Assad não cumpre trégua e volta às armas químicas
O exército voltou ontem a atacar a região de Ghouta, nos subúrbios de Damasco, pelo quinto dia consecutivo após a aprovação no passado sábado de um cessar-fogo humanitário pelo Conselho de Segurança das Nações Unidas para vigorar por 30 dias em todo o território sírio.
A ofensiva das forças fiéis ao regime de Bashar al-Assad desenrolou-se no mesmo dia em que se soube, através de um relatório de um painel de peritos da ONU, que a Síria continua a recorrer a armas químicas no teatro de guerra, apesar de se ter comprometido, em 2013, a destruir o seu arsenal deste tipo de armas. O que sucedeu num momento em que Damasco estava sob ameaça de retaliações internacionais, se não o fizesse. Posteriormente, em abril de 2014, março de 2015 e abril de 2017, há provas de ataques químicos, respetivamente nas localidades de Talmenes, Sarmin e, para o terceiro caso, na província de Idlib. Foi em resposta a este ataque que os Estados Unidos retaliaram, a 6 de abril do mesmo ano, com o disparo de mísseis Tomahawk sobre a base de onde teriam partido os aviões envolvidos no ataque.
Um relatório da Organização para a Proibição das Armas Químicas confirmou que o ataque foi realizado com gás sarin, agente que exige alto nível de sofisticação na preparação e utilização operacional.
O embaixador dos EUA para o Desarmamento, Robert Wood, falando em Genebra, acusou a Rússia de estar a mentir sobre a "total eliminação das armas químicas sírias", como se comprometera em 2013. Moscovo e Damasco continuam a insistir que o regime sírio não tem quaisquer equipamento letal desta natureza.
Além de coincidir com a continuação dos combates, a divulgação do relatório foi acompanhada por uma notícia que volta a referir o recurso a armas químicas da parte das forças governamentais sobre o último enclave nos arredores da capital nas mãos da oposição.

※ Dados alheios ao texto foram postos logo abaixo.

Lemma granted_from_bucket key cap fill ttl reqs d t l tmax :
  (0 <= fill)%Z -> (0 < ttl)%Z -> Forall (fun r => (0 <= r.2)%Z) reqs ->
  bucket_wf d key -> bucket_of d key = Some (t, l) -> (0 <= t)%Q -> ordered l tmax reqs ->
  (granted key cap fill ttl reqs d
     <= t + (inject_Z tmax - inject_Z l) * inject_Z fill / 1000)%Q.
Proof.
  intros Hf Httl Hcost. revert d t l.
  induction reqs as [|[now cost] reqs IH]; intros d t l Hwf Hb Ht Ho; cbn [granted ordered] in *.
  { destruct (elapsed_mono fill l l tmax Hf ltac:(lia) Ho) as [_ _].
    destruct (elapsed_mono fill l tmax tmax Hf Ho ltac:(lia)) as [H1 _]. lra. }
  destruct Ho as [Hl Ho]. apply Forall_cons in Hcost as [Hc Hcost]. cbn in Hc.
  pose proof (ordered_le _ _ _ Ho) as Hmax.
  destruct (elapsed_mono fill l now tmax Hf Hl Hmax) as [E1 E2].
  destruct (elapsed_mono fill now tmax tmax Hf Hmax ltac:(lia)) as [E3 _].
  destruct (decide (cost <= cap)%Z) as [Hcap|Hcap].
  - destruct (allowScript_spec key cap fill now ttl cost d Hcap Httl Hwf)
      as (d' & Hrun & Hwf' & Hb'). cbv zeta in Hrun, Hb'. rewrite Hrun.
    rewrite Hb in Hb'. cbn [available] in Hb'.
    rewrite Hb. cbn [available].
    pose proof (refill_exact cap fill t l now Hl) as Hr.
    set (tok := refill cap fill t (inject_Z l) (inject_Z now)) in *.
    assert (Htok0 : (0 <= tok)%Q \/ (tok < 0)%Q) by (destruct (Qlt_le_dec tok 0); auto).
    destruct (Qle_bool (inject_Z cost) tok) eqn:Hok.
    + apply Qle_bool_iff in Hok.
      specialize (IH Hcost d' _ now Hwf' Hb' ltac:(rewrite exact; lra) Ho).
      rewrite exact in IH. lra.
    + assert (Htok : (0 <= tok)%Q \/ (cap < 0)%Z).
      { destruct (Z_lt_le_dec cap 0) as [?|Hcp]; [by right|left].
        unfold tok, refill. apply Q.min_glb.
        - change 0%Q with (inject_Z 0). by rewrite <- Zle_Qle.
        - rewrite !exact.
          assert (Hd : (0 <= inject_Z now - inject_Z l)%Q) by (rewrite Zle_Qle in Hl; lra).
          rewrite Q.max_r by done.
          assert ((inject_Z now - inject_Z l) / 1000 * inject_Z fill ==
                  (inject_Z now - inject_Z l) * inject_Z fill / 1000)%Q as -> by field. lra. }
      destruct Htok as [Htok|Hneg]; [|lia].
      specialize (IH Hcost d' _ now Hwf' Hb' Htok Ho). lra.
  - unfold allowScript. rewrite (proj2 (Z.ltb_lt cap cost)) by lia. rewrite run_ret.
    specialize (IH Hcost d t l Hwf Hb Ht).
    assert (Ho' : ordered l tmax reqs).
    { clear -Ho Hl. destruct reqs as [|[n c] reqs]; cbn in *; [lia|]. destruct Ho. split; [lia|done]. }
    specialize (IH Ho'). lra.
Qed.
End exact.

(** ** The limiter on Redis *)

Section limiter.
Context {R : Type} `{!Redis R, !RedisDoc R, !GoFmt, !GoClock R, !LuaFloat, !LuaFloatLaws}.
Context (Hclock : forall r : R, redis_view (time_Now r).2 = redis_view r).

(** What [Allow] makes of the script's answer. *)
Definition limiter_verdict (x : res string resp) : option goerr :=
  match (match result_of x with Ok v => resp_Int64 v | Err e => Err e end) with
  | Err err => Some (errorf_w "rate limiter redis: " (Some err))
  | Ok (-1)%Z => Some ErrCostExceedsCapacity
  | Ok 1%Z => None
  | Ok _ => Some ErrRateLimited
  end.

Lemma Allow_direct cfg u tier lim (inp out : Z) (r : R) :
  cfg !! tier = Some lim ->
  let now := ((time_Now r).1 / 10 ^ 6)%Z in
  let s := allowScript (ratelimit_key u tier) (Capacity lim) (FillRate lim) now
             (duration_seconds (rl_TTL lim)) (wrap64 (inp + out)) in
  (Allow cfg u tier inp out r).1 = limiter_verdict (run_script s (redis_view r)).1
  /\ redis_view (Allow cfg u tier inp out r).2 = (run_script s (redis_view r)).2.
Proof.
  intros Hcfg. cbv zeta. unfold Allow. rewrite Hcfg. rewrite !bind_unfold. cbv zeta beta.
  rewrite ?bind_unfold, !rc_Int64_direct, !ret_unfold. cbn [fst snd].
  by rewrite run_script_view, Hclock.
Qed.

(** C13: a rate limit decision.  With a capacity of at most [2^53] tokens, a
    time to live of at least a second and a well formed bucket within its
    bounds, [Allow] admits exactly the requests whose cost is at most the
    tokens available now; it then leaves the bucket with the cost taken out,
    and leaves it within [0 .. capacity] in every case; a request whose cost
    exceeds the capacity changes nothing.  Lua's rounding is included. *)
Theorem allow_bucket cfg u tier lim inp out (r : R) :
  cfg !! tier = Some lim ->
  (0 <= Capacity lim <= 2 ^ 53)%Z -> (0 <= FillRate lim)%Z -> (second <= rl_TTL lim)%Z ->
  (0 <= inp)%Z -> (0 <= out)%Z -> (inp + out <= int64_max)%Z ->
  let key := ratelimit_key u tier in
  let d := redis_view r in
  bucket_wf d key -> bucket_bounds (Capacity lim) (bucket_of d key) ->
  let now := ((time_Now r).1 / 10 ^ 6)%Z in
  let tokens := available (Capacity lim) (FillRate lim) (bucket_of d key) now in
  let cost := inject_Z (inp + out) in
  let err := (Allow cfg u tier inp out r).1 in
  let d' := redis_view (Allow cfg u tier inp out r).2 in
  bucket_wf d' key /\ bucket_bounds (Capacity lim) (bucket_of d' key) /\
  if (Capacity lim <? inp + out)%Z then err = Some ErrCostExceedsCapacity /\ d' = d
  else if Qle_bool cost tokens
  then err = None /\ bucket_of d' key = Some (rnd (tokens - cost), now)
  else err = Some ErrRateLimited /\ bucket_of d' key = Some (tokens, now).
Proof.
  intros Hcfg Hcap Hfill Httl Hi Ho Hsum key d Hwf Hb now tokens cost. cbv zeta.
  destruct (Allow_direct cfg u tier lim inp out r Hcfg) as [Ha Hd]. cbv zeta in Ha, Hd.
  rewrite Hd. revert Ha. fold key now d.
  rewrite wrap64_small by (unfold in_int64, int64_min; lia).
  assert (Ht : (0 < duration_seconds (rl_TTL lim))%Z).
  { unfold duration_seconds, second in *. rewrite Z.quot_div_nonneg by lia.
    apply Z.div_str_pos. lia. }
  destruct (Z.ltb_spec (Capacity lim) (inp + out)) as [Hc|Hc].
  - unfold allowScript. rewrite (proj2 (Z.ltb_lt _ _) Hc), run_ret. cbn [fst snd].
    intros ->. done.
  - destruct (allowScript_spec key (Capacity lim) (FillRate lim) now _ (inp + out) d Hc Ht Hwf)
      as (d' & -> & Hwf' & Hb'). cbv zeta in Hb'. cbn [fst snd].
    fold tokens cost in Hb' |- *.
    pose proof (available_bounds (Capacity lim) (FillRate lim) _ now Hcap Hfill Hb) as Hav.
    fold tokens in Hav. intros Ha. split; [done|]. rewrite Hb'.
    destruct (Qle_bool cost tokens) eqn:Hok; rewrite Ha.
    + split; [|done]. apply Qle_bool_iff in Hok. cbn. apply spend_bounds; [done|lia|].
      split; [done|apply Hav].
    + split; [exact Hav|done].
Qed.
End limiter.

Section conservation.
Context `{!LuaFloat}.
Context (exact : forall q, (rnd q == q)%Q).

(** C14: conservation of tokens.  In exact arithmetic, whatever requests are
    made to a fresh bucket between [t0] and [tmax], at times that do not
    decrease and while the key lives, the total cost granted is at most the
    capacity plus the refill of that time. *)
Theorem rate_limit_conservation key cap fill ttl t0 tmax reqs d :
  (0 <= cap)%Z -> (0 <= fill)%Z -> (0 < ttl)%Z ->
  Forall (fun r => (0 <= r.2)%Z) reqs ->
  rhash d key !! "tokens" = None -> ordered t0 tmax reqs ->
  (granted key cap fill ttl reqs d
     <= inject_Z cap + (inject_Z tmax - inject_Z t0) * inject_Z fill / 1000)%Q.
Proof.
  intros Hcap Hfill Httl Hcost Hd Ho.
  assert (Hwf : bucket_wf d key) by by left.
  assert (Hnone : bucket_of d key = None) by (unfold bucket_of; by rewrite Hd).
  assert (Hq : (0 <= inject_Z cap)%Q) by (change 0%Q with (inject_Z 0); by rewrite <- Zle_Qle).
  revert t0 Ho. induction reqs as [|[t1 c1] reqs IH]; intros t0 Ho; cbn [granted ordered] in *.
  { destruct (elapsed_mono fill t0 tmax tmax Hfill Ho ltac:(lia)) as [He _]. lra. }
  destruct Ho as [Ht Ho]. apply Forall_cons in Hcost as [Hc1 Hcost]. cbn in Hc1.
  pose proof (ordered_le _ _ _ Ho) as Hm.
  destruct (elapsed_mono fill t0 t1 tmax Hfill Ht Hm) as [E1 E2].
  destruct (decide (c1 <= cap)%Z) as [Hle|Hgt].
  - destruct (allowScript_spec key cap fill t1 ttl c1 d Hle Httl Hwf) as (d' & -> & Hwf' & Hb').
    cbv zeta in Hb'. rewrite Hnone in *. cbn [available] in *.
    rewrite (proj2 (Qle_bool_iff _ _)) in Hb' |- * by by rewrite <- Zle_Qle.
    rewrite Zle_Qle in Hle.
    pose proof (granted_from_bucket exact key cap fill ttl reqs d' _ t1 tmax Hfill Httl Hcost
      Hwf' Hb' ltac:(rewrite exact; lra) Ho) as Hg. rewrite exact in Hg. lra.
  - unfold allowScript. rewrite (proj2 (Z.ltb_lt cap c1)) by lia. rewrite run_ret.
    specialize (IH Hcost t1 Ho). lra.
Qed.
End conservation.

Elementos da proteção civil síria e pessoal médico em Ghouta referiram ontem às agências que 18 pessoas, das quais uma criança, tiveram de ser tratadas depois de apresentarem sintomas de terem sido afetadas com "gases venenosos". O ataque teria sucedido na segunda-feira, mas só ontem confirmaram os factos.
Quanto às ligações entre a Coreia do Norte e o regime de Assad, o relatório dos peritos da ONU, consultado pela BBC News, revela que, entre 2012 e 2017, técnicos de Pyongyang foram vistos em instalações militares sírias e que, no período em causa, foi exportado para a Síria materiais utilizáveis para o fabrico de agentes químicos. O documento refere especificamente válvulas, canalizações e chapas resistentes à ação de ácidos e agentes corrosivos. Segundo serviços secretos ocidentais, citados no mesmo texto da BBC, armas químicas estão a ser preparadas em três sítios: Masyaf, na província de Hama, e em Dummar e Barzeh, nos arredores de Damasco.

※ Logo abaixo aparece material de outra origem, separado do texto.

(** The record is claimed and does not expire before [e]. *)
Definition held (d : rdata) (k : string) (e : Z) : Prop :=
  is_Some (rhash d k !! "status")
  /\ r_strs d !! k = None
  /\ match rhash_exp d k with Some e' => (e <= e')%Z | None => True end.

Lemma slot_rhash d d' k : slot d k = slot d' k -> rhash d k = rhash d' k.
Proof. intros [= _ _ _ E _ _]. unfold rhash. by rewrite E. Qed.

Lemma slot_claim d d' k : slot d k = slot d' k -> claim_of d k = claim_of d' k.
Proof. intros E. unfold claim_of. by rewrite (slot_rhash _ _ _ E). Qed.

Lemma slot_held d d' k e : slot d k = slot d' k -> held d k e -> held d' k e.
Proof.
  intros E. unfold held, rhash_exp. rewrite (slot_rhash _ _ _ E).
  injection E as _ _ _ -> -> _. done.
Qed.

Lemma slot_put_hash k k' h e d : k' <> k -> slot (put_hash k' h e d) k = slot d k.
Proof.
  intros Hne. unfold slot, put_hash. cbn. destruct (map_to_list h).
  - by rewrite lookup_delete_ne.
  - by rewrite lookup_insert_ne.
Qed.

Lemma slot_set_expiry k k' e d : k' <> k -> slot (set_expiry k' e d) k = slot d k.
Proof. intros Hne. unfold slot, set_expiry. cbn. by rewrite !lookup_alter_ne. Qed.

Lemma slot_del_key k k' d : k' <> k -> slot (del_key k' d) k = slot d k.
Proof. intros Hne. unfold slot, del_key. cbn. by rewrite !lookup_delete_ne. Qed.

Lemma slot_do_expire k k' t d : k' <> k -> slot (do_expire k' t d) k = slot d k.
Proof. intros. unfold do_expire. case_match; [by apply slot_del_key|by apply slot_set_expiry]. Qed.

Lemma slot_set_str k k' v d : k' <> k -> slot (upd_strs <[k' := v]> d) k = slot d k.
Proof. intros Hne. unfold slot, upd_strs. cbn. by rewrite lookup_insert_ne. Qed.

Lemma now_do_expire k t d : r_now (do_expire k t d) = r_now d.
Proof. unfold do_expire. by case_match. Qed.

(** *** Writing fields of a held record *)

Lemma rhash_exp_put k h e d : h <> ∅ -> rhash_exp (put_hash k h e d) k = e.
Proof.
  intros Hh. unfold rhash_exp, put_hash. cbn. destruct (map_to_list h) eqn:E.
  - by apply map_to_list_empty_iff in E.
  - by rewrite lookup_insert_eq.
Qed.

Lemma held_put d k h e :
  held d k e -> is_Some (h !! "status") -> held (put_hash k h (rhash_exp d k) d) k e.
Proof.
  intros (_ & Hs & He) Hst. split; [by rewrite rhash_put_eq|]. split; [exact Hs|].
  rewrite rhash_exp_put; [done|]. intros ->. by destruct Hst.
Qed.

Lemma rhash_exp_set_expiry d k e :
  is_Some (r_hashes d !! k) -> rhash_exp (set_expiry k e d) k = Some e.
Proof.
  intros [[h o] E]. unfold rhash_exp, set_expiry. cbn. by rewrite lookup_alter_eq, E.
Qed.

Lemma rhash_some d k f v : rhash d k !! f = Some v -> is_Some (r_hashes d !! k).
Proof. unfold rhash. destruct (r_hashes d !! k); [by eexists|]. done. Qed.

Lemma held_expire d k t e e' :
  held d k e -> (0 < t)%Z -> (e' <= r_now d + t * 10 ^ 6)%Z -> held (do_expire k t d) k e'.
Proof.
  intros ([v Hv] & Hs & _) Ht He. unfold do_expire. rewrite (proj2 (Z.leb_gt t 0)) by lia.
  split; [rewrite rhash_set_expiry; by eexists|]. split.
  - unfold set_expiry. cbn. by rewrite lookup_alter_eq, Hs.
  - rewrite rhash_exp_set_expiry; [done|by eapply rhash_some].
Qed.

Lemma held_weaken d k e e' : (e' <= e)%Z -> held d k e -> held d k e'.
Proof.
  intros Hle (H1 & H2 & H3). split; [done|]. split; [done|]. case_match; [lia|done].
Qed.

(** *** The scripts on the record of a key *)

Definition claim_action (status : string) : string :=
  if decide (status = "in_flight") then "DUPLICATE_IN_FLIGHT"
  else if decide (status = "completed") then "REPLAY"
  else if decide (status = "failed") then "FAILED"
  else "UNKNOWN_STATE".

Definition claim_answer (c : claim) (now : string) : resp :=
  match c with
  | Unclaimed => RArr [RStr "NEW"; RStr "in_flight"; RStr now; RStr ""]
  | Claimed status created job =>
      RArr [RStr (claim_action status); RStr status; RStr created; RStr (default "" job)]
  end.

Lemma hget_text_run k f d :
  run_script (hget_text k f) d = (Ok (bulk_text <$> rhash d k !! f), d).
Proof. unfold hget_text. by rewrite run_call. Qed.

Torna-se assim evidente uma aliança quadrúplice entre Damasco, Rússia, Irão e Coreia do Norte num momento em que a guerra civil na Síria ganha contornos de conflito regional, em que os aliados de Assad surgem como dispostos a tudo para o perpetuar no poder.

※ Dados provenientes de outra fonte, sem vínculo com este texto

(* ===== verification/Inference.v ===== *)
(** * Submitting inference requests (internal/inference)

    The ports of the use case, [Submit], the adapters to the other services,
    and the module's checks.  The stores it uses are in Idempotency.v. *)

From S2P Require Import Prelude GoErr Redis Env.
From S2P Require Scheduler Admission Job.
From S2P Require Import Idempotency.
From stdpp Require Import base gmap sets list strings pretty.
From Stdlib Require Import ZArith Lia.

(** ** ports *)

Class RequestAdmitter (W : Type) := {
  port_Admit : InferenceRequest -> M W (res goerr InferenceRequest) }.

Class IdempotencyStore (W : Type) := {
  port_ClaimOrGet : string -> string -> Z -> M W (res goerr IdempotencyResult);
  port_SetJobID : string -> string -> string -> M W (option goerr);
  port_Delete : string -> string -> M W (option goerr);
  port_TransitionStatus : string -> string -> M W (option goerr) }.

Class Coalescer (W : Type) := {
  port_TryCoalesce : string -> Z -> Z -> M W (res goerr CoalescingDecision);
  port_DeleteCoalescing : string -> Z -> M W (option goerr) }.

Class Hasher := { port_HashRequest : string -> Z }.

Class JobService (W : Type) := {
  port_Create : InferenceRequest -> M W (res goerr InferenceJob);
  port_MarkFailed : string -> Z -> M W (option goerr) }.

Class Enqueuer (W : Type) := {
  port_TryEnqueue : InferenceJob -> M W (res goerr bool) }.

Class InferenceMetrics (W : Type) := { JobAccepted : M W unit }.

(** [ctx.Deadline()] and [time.Until]: the time left, when there is a
    deadline. *)
Class GoDeadline (W : Type) := { ctx_TimeLeft : M W (option Z) }.

(** ** public *)

Definition ErrCodeIdempotencyConflict := "INFERENCE_IDEMPOTENCY_CONFLICT".
Definition ErrCodeCheckIdempotencyFailed := "IDEMPOTENCY_CHECK_FAILED".
Definition ErrCodeTryCoalescingFailed := "TRY_COALESCING_FAILED".
Definition ErrCodeCoalescingRejected := "COALESCING_REJECTED".
Definition ErrCodeRequestValidation := "REQUEST_VALIDATION_FAILED".
Definition ErrCodeJobCreationFailed := "JOB_CREATION_FAILED".
Definition ErrCodeIdempotencyKeyMissing := "IDEMPOTENCY_KEY_MISSING".
Definition ErrCodeIdempotencyUnknown := "IDEMPOTENCY_UNKNOWN_STATUS".
Definition ErrCodeAdmissionFailed := "ADMISSION_FAILED".
Definition ErrCodeEnqueueFailed := "INFERENCE_ENQUEUE_FAILED".
Definition ErrCodeReleaseCoalescing := "RELEASE_COALESCING_FAILED".
Definition ErrCodeReleaseIdempotencyKey := "RELEASE_IDEMPOTENCY_FAILED".
Definition ErrCodeIdempotencyJobFailed := "IDEMPOTENCY_JOB_FAILED".
Definition ErrCodeSubmitDeadlineExceeded := "SUBMIT_DEADLINE_EXCEEDED".
Definition ErrTypeInference := "INFERENCE_FAILED".

(** ** usecase/inference.go *)

Section usecase.
Context {W : Type} `{!RequestAdmitter W, !IdempotencyStore W, !Hasher, !Coalescer W,
  !JobService W, !Enqueuer W, !GoDeadline W}.
Context (config : InferenceConfig) (metrics : option (M W unit)).

(** What [Submit] returns: the job id and the error. *)
Definition submit_result : Type := string * option goerr.

Definition submit_error (err : option goerr) (code : string) : submit_result :=
  ("", EnsureAppError err code ErrTypeInference).

Definition cleanupClaims (userID idempotencyHeader : string) (hashRequest : Z)
  : M W (option goerr) :=
  remCoalErr ← port_DeleteCoalescing userID hashRequest;
  remIdempErr ← port_Delete userID idempotencyHeader;
  mret (errors_Join
    [EnsureAppError remCoalErr ErrCodeReleaseCoalescing ErrTypeInference;
     EnsureAppError remIdempErr ErrCodeReleaseIdempotencyKey ErrTypeInference]).

(** The compensation of a job that cannot be enqueued: the job is marked
    failed, its idempotency key too, the coalescing key is released; errors
    are logged only. *)
Definition compensate_job (job : InferenceJob) (userID : string) (hashRequest : Z) : M W unit :=
  _ ← port_MarkFailed (ij_JobID job) (ij_CurrentAttempt job);
  _ ← port_TransitionStatus (ij_JobID job) "failed";
  _ ← port_DeleteCoalescing userID hashRequest;
  mret tt.

(** Lines 124-162: the deadline check and the enqueue. *)
Definition submit_enqueue (job : InferenceJob) (userID : string) (hashRequest : Z)
  : M W submit_result :=
  dl ← ctx_TimeLeft;
  if match dl with Some remaining => (remaining <? 8 * second)%Z | None => false end then
    _ ← compensate_job job userID hashRequest;
    mret (submit_error (Some (errors_New "request deadline too short to enqueue job"))
            ErrCodeCheckIdempotencyFailed)
  else
    r ← port_TryEnqueue job;
    match r with
    | Err err =>
        _ ← when (errors_Is (Some err) ErrQueueFull) (compensate_job job userID hashRequest);
        mret (submit_error (Some err) ErrCodeEnqueueFailed)
    | Ok _ =>
        _ ← match metrics with Some m => m | None => skip end;
        mret (ij_JobID job, None)
    end.

(** Lines 91-122: admission, job creation and its binding to the idempotency
    key.  The inner [err :=] of the two error paths shadows the error that
    led there. *)
Definition submit_admitted (task : InferenceRequest) (userID idempotencyHeader : string)
    (hashRequest : Z) : M W submit_result :=
  a ← port_Admit task;
  match a with
  | Err admitErr =>
      err ← cleanupClaims userID idempotencyHeader hashRequest;
      mret match err with
           | Some _ => ("", err)
           | None => submit_error (Some admitErr) ErrCodeAdmissionFailed
           end
  | Ok admittedReq =>
      j ← port_Create admittedReq;
      match j with
      | Err _ =>
          err ← cleanupClaims userID idempotencyHeader hashRequest;
          mret match err with
               | Some _ => ("", err)
               | None => submit_error err ErrCodeJobCreationFailed
               end
      | Ok job =>
          e ← port_SetJobID userID idempotencyHeader (ij_JobID job);
          match e with
          | Some _ =>
              _ ← port_MarkFailed (ij_JobID job) (ij_CurrentAttempt job);
              err ← cleanupClaims userID idempotencyHeader hashRequest;
              mret match err with
                   | Some _ => ("", err)
                   | None => submit_error err ErrCodeCheckIdempotencyFailed
                   end
          | None => submit_enqueue job userID hashRequest
          end
      end
  end.

(** Lines 81-89: coalescing. *)
Definition submit_coalesce (task : InferenceRequest) (userID idempotencyHeader : string)
  : M W submit_result :=
  let hashRequest := port_HashRequest (GenerateKey task) in
  c ← port_TryCoalesce userID hashRequest (CoalescingTTL config);
  match c with
  | Err e => mret (submit_error (Some e) ErrCodeTryCoalescingFailed)
  | Ok d =>
      match cd_Action d with
      | REJECTED | UNKNOWN => mret (submit_error (cd_Error d) ErrCodeCoalescingRejected)
      | PROCEED => submit_admitted task userID idempotencyHeader hashRequest
      end
  end.

Definition Submit (inferenceInput : InferenceInput) (userID idempotencyHeader : string)
  : M W submit_result :=
  match ValidateInferenceInput inferenceInput with
  | Err valErr => mret (submit_error (Some valErr) ErrCodeRequestValidation)
  | Ok v =>
      let validatedTask := MkInferenceRequest userID (ir_Prompt v) (ir_Model v)
                             (ir_MaxOutputTokens v) in
      i ← port_ClaimOrGet userID idempotencyHeader (IdempotencyTTL config);
      match i with
      | Err e => mret (submit_error (Some e) ErrCodeCheckIdempotencyFailed)
      | Ok r =>
          match id_Action r with
          | ActionNew => submit_coalesce validatedTask userID idempotencyHeader
          | ActionDuplicateInFlight =>
              mret (submit_error (id_Err r) ErrCodeIdempotencyConflict)
          | ActionReplay => mret (id_JobID r, None)
          | ActionUnknown => mret (submit_error (id_Err r) ErrCodeIdempotencyUnknown)
          | ActionFailed => mret (submit_error (id_Err r) ErrCodeIdempotencyJobFailed)
          end
      end
  end.
End usecase.

(** ** adapters *)

(** The public services the adapters call. *)
Class Admitter (W : Type) := {
  svc_Admit : Admission.AdmitInput -> M W (Admission.AdmitOutput * option goerr) }.
Class PublicJobService (W : Type) := {
  svc_Create : Job.CreateJobRequest -> M W (res goerr string);
  svc_MarkFailed : string -> Z -> M W (option goerr) }.
Class PublicQueueService (W : Type) := {
  svc_Enqueue : Scheduler.PublicQueueEntry -> M W (Scheduler.EnqueueResult * option goerr) }.

Section adapters.
Context {W : Type}.

Definition RequestAdmitterAdapter_Admit `{!Admitter W} (task : InferenceRequest)
  : M W (res goerr InferenceRequest) :=
  r ← svc_Admit (Admission.MkAdmitInput (ir_UserID task) (ir_Prompt task) (ir_Model task));
  mret match r with
       | (_, Some err) => Err err
       | (out, None) =>
           Ok (MkInferenceRequest (ir_UserID task) (ir_Prompt task) (ir_Model task)
                 (Admission.ao_MaxOutputTokens out))
       end.

Definition JobCreatorAdapter_Create `{!PublicJobService W} (task : InferenceRequest)
  : M W (res goerr InferenceJob) :=
  r ← svc_Create (Job.MkCreateJobRequest (ir_UserID task) (ir_Prompt task) (ir_Model task)
                    (ir_MaxOutputTokens task));
  mret match r with
       | Err err => Err err
       | Ok jobID => Ok (MkInferenceJob jobID (ir_UserID task) 0)
       end.

Definition JobCreatorAdapter_MarkFailed `{!PublicJobService W} (jobID : string) (retryCount : Z)
  : M W (option goerr) := svc_MarkFailed jobID retryCount.

Definition JobEnqueuerAdapter_TryEnqueue `{!PublicQueueService W} (job : InferenceJob)
  : M W (res goerr bool) :=
  r ← svc_Enqueue (Scheduler.MkPublicQueueEntry (ij_JobID job) (ij_UserID job)
                     (ij_CurrentAttempt job));
  mret match r with
       | (_, Some err) =>
           if IsCode (Some err) Scheduler.ErrCodeQueueFull then Err ErrQueueFull else Err err
       | (enqueueResult, None) => Ok (Scheduler.BecameActive enqueueResult)
       end.

(** The metrics recorder may be [nil]. *)
Definition MetricsAdapter_JobAccepted (recorder : option (M W unit)) : M W unit :=
  match recorder with Some m => m | None => skip end.

#[global] Instance adapted_RequestAdmitter `{!Admitter W} : RequestAdmitter W := {|
  port_Admit := RequestAdmitterAdapter_Admit |}.
#[global] Instance adapted_JobService `{!PublicJobService W} : JobService W := {|
  port_Create := JobCreatorAdapter_Create;
  port_MarkFailed := JobCreatorAdapter_MarkFailed |}.
#[global] Instance adapted_Enqueuer `{!PublicQueueService W} : Enqueuer W := {|
  port_TryEnqueue := JobEnqueuerAdapter_TryEnqueue |}.

(** The Redis stores behind the idempotency and coalescing ports. *)
Definition redis_IdempotencyStore `{!RedisClient W, !GoFmt, !GoClock W}
    (config : InferenceConfig) : IdempotencyStore W := {|
  port_ClaimOrGet := ClaimOrGet;
  port_SetJobID := SetJobID;
  port_Delete := Idempotency_Delete;
  port_TransitionStatus := TransitionStatus config |}.
Definition redis_Coalescer `{!RedisClient W, !GoFmt, !GoClock W} : Coalescer W := {|
  port_TryCoalesce := TryCoalesce;
  port_DeleteCoalescing := Coalescing_Delete |}.
#[global] Instance fnv_Hasher : Hasher := {| port_HashRequest := HashRequest |}.
End adapters.

(** ** module.go *)

Definition NewInferenceModule (redisClient tokens admission jobs queue logger : bool)
    (cfg : InferenceConfig) : option goerr :=
  if negb redisClient then
    Some (errors_New "inference dependencies: redis client must not be nil")
  else if negb tokens then
    Some (errors_New "inference dependencies: token validation service must not be nil")
  else if negb admission then
    Some (errors_New "inference dependencies: admission service must not be nil")
  else if negb jobs then
    Some (errors_New "inference dependencies: job service must not be nil")
  else if negb queue then
    Some (errors_New "inference dependencies: queue service must not be nil")
  else if (CoalescingTTL cfg <=? 0)%Z then
    Some (errors_New "inference configuration: coalescing TTL must be positive")
  else if (IdempotencyTTL cfg <=? 0)%Z then
    Some (errors_New "inference configuration: idempotency TTL must be positive")
  else if (CompletedIdempotencyTTL cfg <=? 0)%Z then
    Some (errors_New "inference configuration: completed idempotency TTL must be positive")
  else if negb logger then Some (errors_New "inference logger must not be nil")
  else None.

Com os combates de ontem não foi, sequer, possível cumprir na íntegra a trégua de cinco horas, que Moscovo estabeleceu como alternativa ao cessar-fogo humanitário, para a entrada de bens essenciais e medicamentos e, por outro lado, à saída de civis que o quisessem fazer. Também na terça-feira a pausa de cinco horas foi, só parcialmente cumprida.